[Records from a data collection]
_____

Lemma handshake_outbound ref l w br br1 br2 :
  w_heap w !! ref = Some l → l_up l = true → l_outbound l = true →
  readUntil isBanner br = Some br1 → readUntil ok_reply br1 = Some br2 →
  handshake ref l br w = (Some br2, wrote ref l (dialer_lines l) w).
Proof.
  intros E Hu Ho H1 H2. unfold handshake. rewrite Ho, H1. st_simpl.
  rewrite (sendRaw_first _ l) by done. cbn [fst snd negb].
  rewrite sendKeepalive_wrote by done. cbn [fst snd negb app]. by rewrite H2.
Qed.

Lemma handshake_inbound ref l w br br1 :
  w_heap w !! ref = Some l → l_up l = true → l_outbound l = false →
  (if l_greeted l then br1 = br else readUntil IsRTL br = Some br1) →
  handshake ref l br w = (Some br1, wrote ref l (listener_lines l) w).
Proof.
  intros E Hu Ho H. unfold handshake, listener_lines. rewrite Ho. st_simpl.
  destruct (l_greeted l); st_simpl.
  - subst br1. rewrite (sendRaw_first _ l) by done. cbn [fst snd negb].
    rewrite sendKeepalive_wrote by done. done.
  - rewrite (sendRaw_first _ l) by done. cbn [fst snd negb]. st_simpl. rewrite H.
    rewrite sendRaw_wrote by done. cbn [fst snd negb].
    rewrite sendKeepalive_wrote by done. done.
Qed.

End writing.

(** C32. The two halves of the handshake fit.  A dialling link fed what a listening
    link writes, and a listening link fed what a dialling link writes, both succeed,
    whatever order their writes and reads interleave in (neither's output depends on
    its input): the dialler is left with exactly the peer's keepalive and what
    follows, the listener likewise, and each has written exactly its own lines. *)
Theorem handshake_interop {St : Type} `{!Store St} (wa wb : World St) ra rb la lb resta restb :
  w_heap wa !! ra = Some la → l_up la = true → l_outbound la = true →
  w_heap wb !! rb = Some lb → l_up lb = true → l_outbound lb = false → l_greeted lb = false →
  handshake ra la (wire (listener_lines lb) ++ resta) wa
  = (Some (wire [keepalive_line lb] ++ resta), wrote ra la (dialer_lines la) wa)
  ∧ handshake rb lb (wire (dialer_lines la) ++ restb) wb
  = (Some (wire [keepalive_line la] ++ restb), wrote rb lb (listener_lines lb) wb).
Proof.
  intros Ea Ua Oa Eb Ub Ob Gb.
  split.
  - apply handshake_outbound with (br1 := wire [bs "OK"; keepalive_line lb] ++ resta); try done.
    unfold listener_lines. by rewrite Gb.
  - apply handshake_inbound; try done. by rewrite Gb.
Qed.

Definition sample_dialler : Link :=
  NewLink (mkConfig (bs "gb7bbb-9") (bs "GB7AAA-9") [] true false 0 0).
Definition sample_listener : Link :=
  NewLink (mkConfig (bs "GB7AAA-9") (bs "GB7BBB-9") [] false false 0 0).
Definition world_with (l : Link) : World MemStore.MemStore :=
  upd_heap (λ _, {[7%nat := l]}) (NewRouter sample_hub).

Lemma handshake_interop_witness :
  ∃ w, handshake 7 sample_dialler (wire (listener_lines sample_listener) ++ bs "x")
         (world_with sample_dialler)
       = (Some (wire [keepalive_line sample_listener] ++ bs "x"), w).
Proof.
  eexists. apply (proj1 (handshake_interop (world_with sample_dialler)
    (world_with sample_listener) 7 7 sample_dialler sample_listener (bs "x") []
    eq_refl eq_refl eq_refl eq_refl eq_refl eq_refl eq_refl)).
Defined.

(** Lines.  [readLine] returns the bytes before the first CR or LF, cut to 4096,
    and leaves exactly what follows that terminator, never more; it fails only when
    no terminator is left.  So a run of lines without terminators of their own and
    of at most 4096 bytes, each written with its CR, is read back unchanged. *)
Theorem line_framing br :
  (∀ line rest, readLine br = Some (line, rest) ↔
     ∃ w c, br = w ++ c :: rest ∧ one_line w ∧ eol c ∧ line = take maxLine w)
  ∧ (∀ ls, Forall short_line ls → br = wire ls → readLines br = ls).
Proof.
  split.
  - intros line rest. unfold readLine. rewrite readLine_loop_spec.
    cbn [length app]. by rewrite Nat.sub_0_r.
  - intros ls Hs ->. by apply readLines_fuel_wire.
Qed.

(** ** Admission *)

Section admission.
Context {St : Type} `{!Store St}.
Implicit Types (w : World St).

Lemma sendRaw_hub ref raw w : w_hub (sendRaw ref raw w).2 = w_hub w
  ∧ w_links (sendRaw ref raw w).2 = w_links w.
Proof. destruct (sendRaw_spec ref raw w) as ((E1 & _ & _ & E4) & _). done. Qed.

Lemma sendKeepalive_hub ref w : w_hub (sendKeepalive ref w).2 = w_hub w
  ∧ w_links (sendKeepalive ref w).2 = w_links w.
Proof.
  unfold sendKeepalive. st_simpl. destruct (w_heap w !! ref); [apply sendRaw_hub|done].
Qed.
End admission.

(** C6. Default deny at the IP ingress.  However an inbound connection behaves, if
    the call does not end with the link having been served then the hub and the
    router's table are untouched and, unless the greeting succeeded and a record
    naming an allowed node arrived, nothing was written to any link; a refusal is
    counted; and a link is served only for a connection whose first record's node is
    on the allow-list (so never with a nil list). *)
Theorem ingress_default_deny {St : Type} `{!Store St} now ref ourNode allow up br (w : World St) :
  let '(res, allow') := (ServeInboundIP now ref ourNode allow up br w).1 in
  let w' := (ServeInboundIP now ref ourNode allow up br w).2 in
  let admitted := ∃ br1 first br2, readUntil IsRTL br = Some br1
    ∧ readFirstRecord br1 = Some (first, br2) ∧ Allowed allow (r_Node first) = true in
  (res = IngressServed → admitted ∧ is_Some allow)
  ∧ (res ≠ IngressServed → w_hub w' = w_hub w ∧ w_links w' = w_links w)
  ∧ (¬ admitted → w' = w)
  ∧ Rejected allow' = (if decide (res = IngressRefused ∧ is_Some allow)
                       then wrap64 (Rejected allow + 1) else Rejected allow).
Proof.
  unfold ServeInboundIP. destruct up; cbn [negb]; [|by split_and!].
  destruct (readUntil IsRTL br) as [br1|]; [|by split_and!].
  destruct (readFirstRecord br1) as [[first br2]|] eqn:E2; [|by split_and!].
  case_decide; [by split_and!|].
  destruct (Allowed allow (r_Node first)) eqn:Ea; cbn [negb].
  - assert (is_Some allow) as Hn by (destruct allow; [eauto|done]).
    assert (∃ br3 f br2', Some br1 = Some br3 ∧ readFirstRecord br3 = Some (f, br2')
      ∧ Allowed allow (r_Node f) = true) as Had by (by exists br1, first, br2).
    st_simpl.
    match goal with |- context [sendRaw ref ?x ?y] =>
      destruct (sendRaw_hub ref x y) as [A1 A2]; destruct (sendRaw ref x y) as [[] w1] end;
      cbn [fst snd negb] in *; st_simpl.
    + destruct (sendKeepalive_hub ref w1) as [B1 B2];
        destruct (sendKeepalive ref w1) as [[] w2]; cbn [fst snd negb] in *; st_simpl.
      * split_and!; try done.
      * split_and!; try done; intros _; split; etrans; eassumption.
    + split_and!; try done; intros _; by split.
  - split_and!; try done. destruct allow; [|done]. by rewrite decide_True by eauto.
Qed.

_____

Directions:
Scan the data above and copy every line with "terminator" in it.

Written reply:
    and leaves exactly what follows that terminator, never more; it fails only when
    no terminator is left.  So a run of lines without terminators of their own and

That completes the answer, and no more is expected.